Extracted records:
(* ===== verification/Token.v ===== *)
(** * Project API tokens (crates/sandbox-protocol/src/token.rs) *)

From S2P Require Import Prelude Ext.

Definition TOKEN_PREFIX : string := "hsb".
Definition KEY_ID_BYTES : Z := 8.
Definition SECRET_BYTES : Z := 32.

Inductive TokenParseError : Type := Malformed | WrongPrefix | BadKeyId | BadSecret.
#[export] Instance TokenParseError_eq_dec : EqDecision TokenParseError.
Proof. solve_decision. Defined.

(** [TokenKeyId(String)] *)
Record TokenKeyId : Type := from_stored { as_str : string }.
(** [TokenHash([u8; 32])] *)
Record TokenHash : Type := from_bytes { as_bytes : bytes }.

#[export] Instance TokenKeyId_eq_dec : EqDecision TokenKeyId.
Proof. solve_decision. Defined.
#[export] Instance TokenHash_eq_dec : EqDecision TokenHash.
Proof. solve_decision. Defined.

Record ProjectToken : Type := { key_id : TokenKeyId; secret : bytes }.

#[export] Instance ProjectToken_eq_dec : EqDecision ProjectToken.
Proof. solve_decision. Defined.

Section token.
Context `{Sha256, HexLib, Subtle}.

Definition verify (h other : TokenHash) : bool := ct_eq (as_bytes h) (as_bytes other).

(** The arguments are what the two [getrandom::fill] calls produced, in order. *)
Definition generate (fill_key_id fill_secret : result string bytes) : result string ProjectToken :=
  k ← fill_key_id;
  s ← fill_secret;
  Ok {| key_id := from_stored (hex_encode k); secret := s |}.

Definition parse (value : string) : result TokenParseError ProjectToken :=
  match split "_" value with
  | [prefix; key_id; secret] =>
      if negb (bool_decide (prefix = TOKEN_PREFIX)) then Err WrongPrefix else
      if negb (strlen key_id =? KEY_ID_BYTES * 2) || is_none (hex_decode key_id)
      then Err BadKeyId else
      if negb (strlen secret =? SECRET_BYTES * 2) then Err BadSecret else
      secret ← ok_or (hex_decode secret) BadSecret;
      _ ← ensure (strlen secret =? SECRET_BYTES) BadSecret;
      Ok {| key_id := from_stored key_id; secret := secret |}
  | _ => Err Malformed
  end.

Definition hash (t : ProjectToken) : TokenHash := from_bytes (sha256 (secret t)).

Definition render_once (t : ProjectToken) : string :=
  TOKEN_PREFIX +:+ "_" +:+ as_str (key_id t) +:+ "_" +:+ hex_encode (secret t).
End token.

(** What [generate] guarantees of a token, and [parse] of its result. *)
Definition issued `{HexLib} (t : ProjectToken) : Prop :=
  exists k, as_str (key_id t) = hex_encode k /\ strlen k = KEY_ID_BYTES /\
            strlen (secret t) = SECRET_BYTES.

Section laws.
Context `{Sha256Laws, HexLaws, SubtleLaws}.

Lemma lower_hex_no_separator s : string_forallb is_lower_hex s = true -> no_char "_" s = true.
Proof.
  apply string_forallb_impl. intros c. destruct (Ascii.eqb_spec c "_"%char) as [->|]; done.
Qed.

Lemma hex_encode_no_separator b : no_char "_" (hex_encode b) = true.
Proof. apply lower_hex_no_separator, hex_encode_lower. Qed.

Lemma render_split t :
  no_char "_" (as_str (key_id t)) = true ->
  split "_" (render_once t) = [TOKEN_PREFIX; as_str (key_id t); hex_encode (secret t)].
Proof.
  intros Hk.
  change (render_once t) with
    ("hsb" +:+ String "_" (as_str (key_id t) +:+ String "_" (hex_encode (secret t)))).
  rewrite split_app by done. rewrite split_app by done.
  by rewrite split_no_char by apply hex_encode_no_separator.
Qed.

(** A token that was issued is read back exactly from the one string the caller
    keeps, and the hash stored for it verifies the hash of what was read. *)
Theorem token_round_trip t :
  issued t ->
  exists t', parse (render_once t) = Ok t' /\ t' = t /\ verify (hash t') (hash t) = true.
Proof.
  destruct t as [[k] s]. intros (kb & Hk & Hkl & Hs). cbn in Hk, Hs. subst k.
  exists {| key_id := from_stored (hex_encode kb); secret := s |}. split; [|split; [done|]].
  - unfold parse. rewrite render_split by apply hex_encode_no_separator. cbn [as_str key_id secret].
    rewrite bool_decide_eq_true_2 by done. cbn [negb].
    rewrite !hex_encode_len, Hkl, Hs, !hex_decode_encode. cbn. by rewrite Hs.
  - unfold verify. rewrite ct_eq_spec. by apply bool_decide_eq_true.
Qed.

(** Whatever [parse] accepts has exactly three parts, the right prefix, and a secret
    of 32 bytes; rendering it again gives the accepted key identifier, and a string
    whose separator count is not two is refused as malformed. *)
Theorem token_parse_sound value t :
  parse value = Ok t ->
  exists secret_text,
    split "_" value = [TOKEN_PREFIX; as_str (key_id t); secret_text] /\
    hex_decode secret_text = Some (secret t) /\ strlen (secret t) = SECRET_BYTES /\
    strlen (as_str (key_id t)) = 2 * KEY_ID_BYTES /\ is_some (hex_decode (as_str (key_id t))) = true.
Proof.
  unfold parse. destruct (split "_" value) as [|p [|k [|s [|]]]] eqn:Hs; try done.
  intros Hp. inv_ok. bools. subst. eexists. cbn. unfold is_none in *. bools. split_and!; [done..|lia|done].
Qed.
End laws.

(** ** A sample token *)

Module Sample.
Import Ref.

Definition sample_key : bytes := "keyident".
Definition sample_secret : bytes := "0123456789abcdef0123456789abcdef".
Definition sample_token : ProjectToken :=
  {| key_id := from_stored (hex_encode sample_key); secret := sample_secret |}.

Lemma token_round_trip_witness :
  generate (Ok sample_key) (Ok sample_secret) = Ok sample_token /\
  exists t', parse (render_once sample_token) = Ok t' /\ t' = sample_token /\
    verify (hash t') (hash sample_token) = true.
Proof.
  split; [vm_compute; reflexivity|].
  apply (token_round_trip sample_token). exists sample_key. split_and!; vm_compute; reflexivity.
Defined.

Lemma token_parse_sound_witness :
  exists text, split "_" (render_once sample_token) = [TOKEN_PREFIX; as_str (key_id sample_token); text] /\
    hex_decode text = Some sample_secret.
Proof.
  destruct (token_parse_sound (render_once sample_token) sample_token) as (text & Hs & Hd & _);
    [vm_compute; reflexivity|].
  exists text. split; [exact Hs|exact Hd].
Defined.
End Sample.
--
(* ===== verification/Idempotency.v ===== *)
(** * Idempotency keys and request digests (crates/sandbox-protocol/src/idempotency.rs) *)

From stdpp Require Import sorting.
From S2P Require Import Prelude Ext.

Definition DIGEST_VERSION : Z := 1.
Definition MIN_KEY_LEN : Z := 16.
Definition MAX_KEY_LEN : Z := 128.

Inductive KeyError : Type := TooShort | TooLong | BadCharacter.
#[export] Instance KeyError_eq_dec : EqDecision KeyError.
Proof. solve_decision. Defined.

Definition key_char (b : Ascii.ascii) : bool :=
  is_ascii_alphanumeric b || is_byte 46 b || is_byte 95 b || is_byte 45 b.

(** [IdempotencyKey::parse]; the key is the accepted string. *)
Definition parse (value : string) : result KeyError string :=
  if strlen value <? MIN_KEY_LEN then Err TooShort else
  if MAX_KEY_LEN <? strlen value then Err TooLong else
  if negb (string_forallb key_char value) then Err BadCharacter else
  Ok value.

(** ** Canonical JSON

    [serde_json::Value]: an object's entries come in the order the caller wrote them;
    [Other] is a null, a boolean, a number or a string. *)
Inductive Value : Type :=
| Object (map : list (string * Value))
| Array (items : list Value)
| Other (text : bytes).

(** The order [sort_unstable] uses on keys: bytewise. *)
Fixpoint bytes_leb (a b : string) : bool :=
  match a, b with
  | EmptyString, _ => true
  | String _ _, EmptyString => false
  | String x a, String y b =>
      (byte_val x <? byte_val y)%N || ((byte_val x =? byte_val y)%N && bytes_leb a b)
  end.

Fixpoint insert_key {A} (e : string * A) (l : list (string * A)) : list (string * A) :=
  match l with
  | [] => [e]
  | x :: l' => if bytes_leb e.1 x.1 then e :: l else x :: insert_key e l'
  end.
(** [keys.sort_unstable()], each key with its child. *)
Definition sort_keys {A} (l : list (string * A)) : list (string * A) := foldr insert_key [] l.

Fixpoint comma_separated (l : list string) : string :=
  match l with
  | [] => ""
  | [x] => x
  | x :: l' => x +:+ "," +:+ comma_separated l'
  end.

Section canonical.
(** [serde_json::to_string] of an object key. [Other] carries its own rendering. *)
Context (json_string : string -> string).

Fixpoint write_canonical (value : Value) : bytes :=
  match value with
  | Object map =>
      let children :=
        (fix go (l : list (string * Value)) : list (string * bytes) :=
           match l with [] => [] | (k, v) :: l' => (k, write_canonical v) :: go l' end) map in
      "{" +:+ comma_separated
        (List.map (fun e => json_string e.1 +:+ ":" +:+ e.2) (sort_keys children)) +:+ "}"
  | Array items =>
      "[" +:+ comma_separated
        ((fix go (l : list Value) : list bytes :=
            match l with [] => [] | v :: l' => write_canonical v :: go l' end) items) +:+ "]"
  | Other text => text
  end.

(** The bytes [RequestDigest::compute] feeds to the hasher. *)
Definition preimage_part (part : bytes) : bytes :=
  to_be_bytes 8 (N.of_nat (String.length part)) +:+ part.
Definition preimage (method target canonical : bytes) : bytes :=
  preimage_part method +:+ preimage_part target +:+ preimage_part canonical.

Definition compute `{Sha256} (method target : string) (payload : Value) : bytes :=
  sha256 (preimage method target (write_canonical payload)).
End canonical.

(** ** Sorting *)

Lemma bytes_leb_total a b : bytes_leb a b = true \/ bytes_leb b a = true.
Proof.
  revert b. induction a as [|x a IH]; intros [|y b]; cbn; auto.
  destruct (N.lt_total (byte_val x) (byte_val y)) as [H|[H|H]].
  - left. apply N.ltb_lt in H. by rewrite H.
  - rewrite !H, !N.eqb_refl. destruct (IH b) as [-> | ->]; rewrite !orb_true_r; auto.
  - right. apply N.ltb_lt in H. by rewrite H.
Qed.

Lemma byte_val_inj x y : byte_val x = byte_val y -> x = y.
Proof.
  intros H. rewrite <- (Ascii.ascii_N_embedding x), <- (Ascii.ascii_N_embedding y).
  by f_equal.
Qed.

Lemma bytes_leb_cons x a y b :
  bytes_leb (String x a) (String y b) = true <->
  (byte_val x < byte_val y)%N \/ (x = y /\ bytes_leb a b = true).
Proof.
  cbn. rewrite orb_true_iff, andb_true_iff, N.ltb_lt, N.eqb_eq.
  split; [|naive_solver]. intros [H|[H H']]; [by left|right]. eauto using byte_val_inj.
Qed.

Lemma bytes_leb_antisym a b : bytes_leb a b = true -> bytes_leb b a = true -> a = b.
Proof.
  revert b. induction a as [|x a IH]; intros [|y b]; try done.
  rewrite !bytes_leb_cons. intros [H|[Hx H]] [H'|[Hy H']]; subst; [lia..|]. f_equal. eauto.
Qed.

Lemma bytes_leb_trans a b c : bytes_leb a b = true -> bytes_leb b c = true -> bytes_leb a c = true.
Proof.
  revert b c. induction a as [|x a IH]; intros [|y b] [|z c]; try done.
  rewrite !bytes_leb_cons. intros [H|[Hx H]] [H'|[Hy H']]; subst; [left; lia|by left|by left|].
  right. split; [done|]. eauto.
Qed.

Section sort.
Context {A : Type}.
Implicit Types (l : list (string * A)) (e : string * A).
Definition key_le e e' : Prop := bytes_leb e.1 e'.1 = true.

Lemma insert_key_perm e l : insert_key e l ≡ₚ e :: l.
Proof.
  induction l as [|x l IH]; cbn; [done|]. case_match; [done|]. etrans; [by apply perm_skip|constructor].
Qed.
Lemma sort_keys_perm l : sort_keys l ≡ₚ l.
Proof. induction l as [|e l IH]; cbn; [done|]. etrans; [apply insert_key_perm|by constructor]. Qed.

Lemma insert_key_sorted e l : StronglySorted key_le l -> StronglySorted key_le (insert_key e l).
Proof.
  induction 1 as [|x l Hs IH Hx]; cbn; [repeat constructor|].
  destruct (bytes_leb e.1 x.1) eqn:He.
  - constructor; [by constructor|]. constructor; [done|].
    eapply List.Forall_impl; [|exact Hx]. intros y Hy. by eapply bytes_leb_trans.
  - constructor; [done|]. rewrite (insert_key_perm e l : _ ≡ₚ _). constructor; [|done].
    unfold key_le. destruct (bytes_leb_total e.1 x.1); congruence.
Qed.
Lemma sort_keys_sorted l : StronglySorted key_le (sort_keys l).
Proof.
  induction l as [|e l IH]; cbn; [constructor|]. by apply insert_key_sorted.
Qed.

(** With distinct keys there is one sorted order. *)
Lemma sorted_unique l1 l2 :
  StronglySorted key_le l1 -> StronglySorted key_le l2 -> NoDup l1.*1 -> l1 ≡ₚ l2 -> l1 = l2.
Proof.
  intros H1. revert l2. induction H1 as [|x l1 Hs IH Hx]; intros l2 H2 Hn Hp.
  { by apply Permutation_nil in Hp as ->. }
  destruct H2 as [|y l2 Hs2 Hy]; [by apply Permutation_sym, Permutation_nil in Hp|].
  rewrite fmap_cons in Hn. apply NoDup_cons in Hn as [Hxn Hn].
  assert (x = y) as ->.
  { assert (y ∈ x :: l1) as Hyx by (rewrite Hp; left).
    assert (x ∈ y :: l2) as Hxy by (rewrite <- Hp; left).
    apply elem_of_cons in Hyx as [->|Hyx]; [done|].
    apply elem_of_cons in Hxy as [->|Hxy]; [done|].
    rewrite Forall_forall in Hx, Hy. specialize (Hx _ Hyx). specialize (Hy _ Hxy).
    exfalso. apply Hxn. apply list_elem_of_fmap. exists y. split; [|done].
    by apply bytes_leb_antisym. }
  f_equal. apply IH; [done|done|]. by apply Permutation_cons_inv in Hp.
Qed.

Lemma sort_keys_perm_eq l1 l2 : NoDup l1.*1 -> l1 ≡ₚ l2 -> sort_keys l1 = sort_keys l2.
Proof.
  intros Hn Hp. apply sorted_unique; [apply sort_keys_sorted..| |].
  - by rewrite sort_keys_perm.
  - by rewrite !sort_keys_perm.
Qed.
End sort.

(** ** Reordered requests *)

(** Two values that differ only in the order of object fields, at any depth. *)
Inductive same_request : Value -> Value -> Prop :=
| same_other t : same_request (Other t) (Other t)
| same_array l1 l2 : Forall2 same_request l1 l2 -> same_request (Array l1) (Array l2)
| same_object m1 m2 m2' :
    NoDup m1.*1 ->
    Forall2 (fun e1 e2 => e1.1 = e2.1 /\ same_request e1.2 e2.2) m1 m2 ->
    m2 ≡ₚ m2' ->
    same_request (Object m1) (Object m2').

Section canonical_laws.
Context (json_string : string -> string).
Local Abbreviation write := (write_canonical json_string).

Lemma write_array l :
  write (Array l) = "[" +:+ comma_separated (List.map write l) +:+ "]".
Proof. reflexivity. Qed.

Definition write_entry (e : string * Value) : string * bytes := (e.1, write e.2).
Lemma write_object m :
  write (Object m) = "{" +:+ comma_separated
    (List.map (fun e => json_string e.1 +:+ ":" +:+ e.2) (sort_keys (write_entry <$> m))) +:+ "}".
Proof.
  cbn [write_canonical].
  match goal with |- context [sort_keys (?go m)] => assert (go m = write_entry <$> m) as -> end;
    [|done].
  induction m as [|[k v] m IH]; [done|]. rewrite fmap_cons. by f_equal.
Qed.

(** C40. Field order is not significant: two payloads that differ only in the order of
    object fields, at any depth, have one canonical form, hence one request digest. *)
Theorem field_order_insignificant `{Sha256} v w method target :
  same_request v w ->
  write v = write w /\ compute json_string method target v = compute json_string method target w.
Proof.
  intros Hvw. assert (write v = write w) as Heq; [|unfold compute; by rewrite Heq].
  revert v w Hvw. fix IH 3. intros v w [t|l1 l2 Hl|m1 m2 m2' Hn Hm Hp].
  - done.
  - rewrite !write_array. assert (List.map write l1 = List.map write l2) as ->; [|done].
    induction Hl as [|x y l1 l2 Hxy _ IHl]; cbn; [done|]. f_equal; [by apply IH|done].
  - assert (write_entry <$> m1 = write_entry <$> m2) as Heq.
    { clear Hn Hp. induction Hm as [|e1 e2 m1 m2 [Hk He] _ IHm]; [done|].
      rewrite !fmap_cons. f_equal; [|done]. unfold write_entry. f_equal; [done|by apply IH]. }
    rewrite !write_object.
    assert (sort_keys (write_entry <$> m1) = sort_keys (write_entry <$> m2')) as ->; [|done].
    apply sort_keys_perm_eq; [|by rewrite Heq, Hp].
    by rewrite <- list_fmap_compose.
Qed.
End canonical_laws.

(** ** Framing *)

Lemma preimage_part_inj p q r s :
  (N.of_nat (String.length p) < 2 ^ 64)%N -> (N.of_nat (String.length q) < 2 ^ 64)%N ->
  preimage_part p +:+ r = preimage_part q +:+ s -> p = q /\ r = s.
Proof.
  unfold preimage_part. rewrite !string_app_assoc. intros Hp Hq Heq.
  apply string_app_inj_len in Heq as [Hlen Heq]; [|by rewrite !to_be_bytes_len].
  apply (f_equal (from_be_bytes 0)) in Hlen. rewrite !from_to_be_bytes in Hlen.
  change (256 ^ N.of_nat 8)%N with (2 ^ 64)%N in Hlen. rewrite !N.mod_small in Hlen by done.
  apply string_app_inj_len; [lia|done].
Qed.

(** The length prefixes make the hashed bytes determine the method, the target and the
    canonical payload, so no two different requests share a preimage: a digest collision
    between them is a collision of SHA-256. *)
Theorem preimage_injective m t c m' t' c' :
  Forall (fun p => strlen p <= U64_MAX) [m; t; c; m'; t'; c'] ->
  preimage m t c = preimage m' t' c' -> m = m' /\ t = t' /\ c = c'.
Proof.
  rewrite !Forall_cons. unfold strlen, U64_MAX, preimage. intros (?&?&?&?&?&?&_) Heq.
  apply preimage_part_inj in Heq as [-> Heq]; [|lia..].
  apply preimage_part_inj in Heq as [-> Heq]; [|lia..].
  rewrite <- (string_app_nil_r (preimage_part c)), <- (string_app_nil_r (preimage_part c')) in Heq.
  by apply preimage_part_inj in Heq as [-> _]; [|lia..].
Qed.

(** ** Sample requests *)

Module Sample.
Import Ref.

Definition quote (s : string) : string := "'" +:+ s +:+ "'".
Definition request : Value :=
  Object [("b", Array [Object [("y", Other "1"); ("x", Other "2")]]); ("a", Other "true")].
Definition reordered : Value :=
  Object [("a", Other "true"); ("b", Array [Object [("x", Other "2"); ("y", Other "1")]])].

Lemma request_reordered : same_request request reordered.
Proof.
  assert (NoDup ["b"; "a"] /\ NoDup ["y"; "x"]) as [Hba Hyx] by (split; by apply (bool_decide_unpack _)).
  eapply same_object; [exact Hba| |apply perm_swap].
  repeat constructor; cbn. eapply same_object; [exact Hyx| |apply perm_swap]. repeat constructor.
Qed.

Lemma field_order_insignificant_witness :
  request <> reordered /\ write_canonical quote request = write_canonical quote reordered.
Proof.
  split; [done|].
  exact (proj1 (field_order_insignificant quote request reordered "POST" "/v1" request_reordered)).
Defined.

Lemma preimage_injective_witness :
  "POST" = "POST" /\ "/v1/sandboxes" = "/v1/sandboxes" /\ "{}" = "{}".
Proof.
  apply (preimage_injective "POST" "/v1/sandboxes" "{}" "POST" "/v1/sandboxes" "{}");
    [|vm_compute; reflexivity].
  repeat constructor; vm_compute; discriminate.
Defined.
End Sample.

• _Task details_
An exact copy of the lines above between the line holding "k ← fill_key_id;" and the line holding "Definition hash (t", inclusive, is the whole answer.

• _Result_
  k ← fill_key_id;
  s ← fill_secret;
  Ok {| key_id := from_stored (hex_encode k); secret := s |}.

Definition parse (value : string) : result TokenParseError ProjectToken :=
  match split "_" value with
  | [prefix; key_id; secret] =>
      if negb (bool_decide (prefix = TOKEN_PREFIX)) then Err WrongPrefix else
      if negb (strlen key_id =? KEY_ID_BYTES * 2) || is_none (hex_decode key_id)
      then Err BadKeyId else
      if negb (strlen secret =? SECRET_BYTES * 2) then Err BadSecret else
      secret ← ok_or (hex_decode secret) BadSecret;
      _ ← ensure (strlen secret =? SECRET_BYTES) BadSecret;
      Ok {| key_id := from_stored key_id; secret := secret |}
  | _ => Err Malformed
  end.

Definition hash (t : ProjectToken) : TokenHash := from_bytes (sha256 (secret t)).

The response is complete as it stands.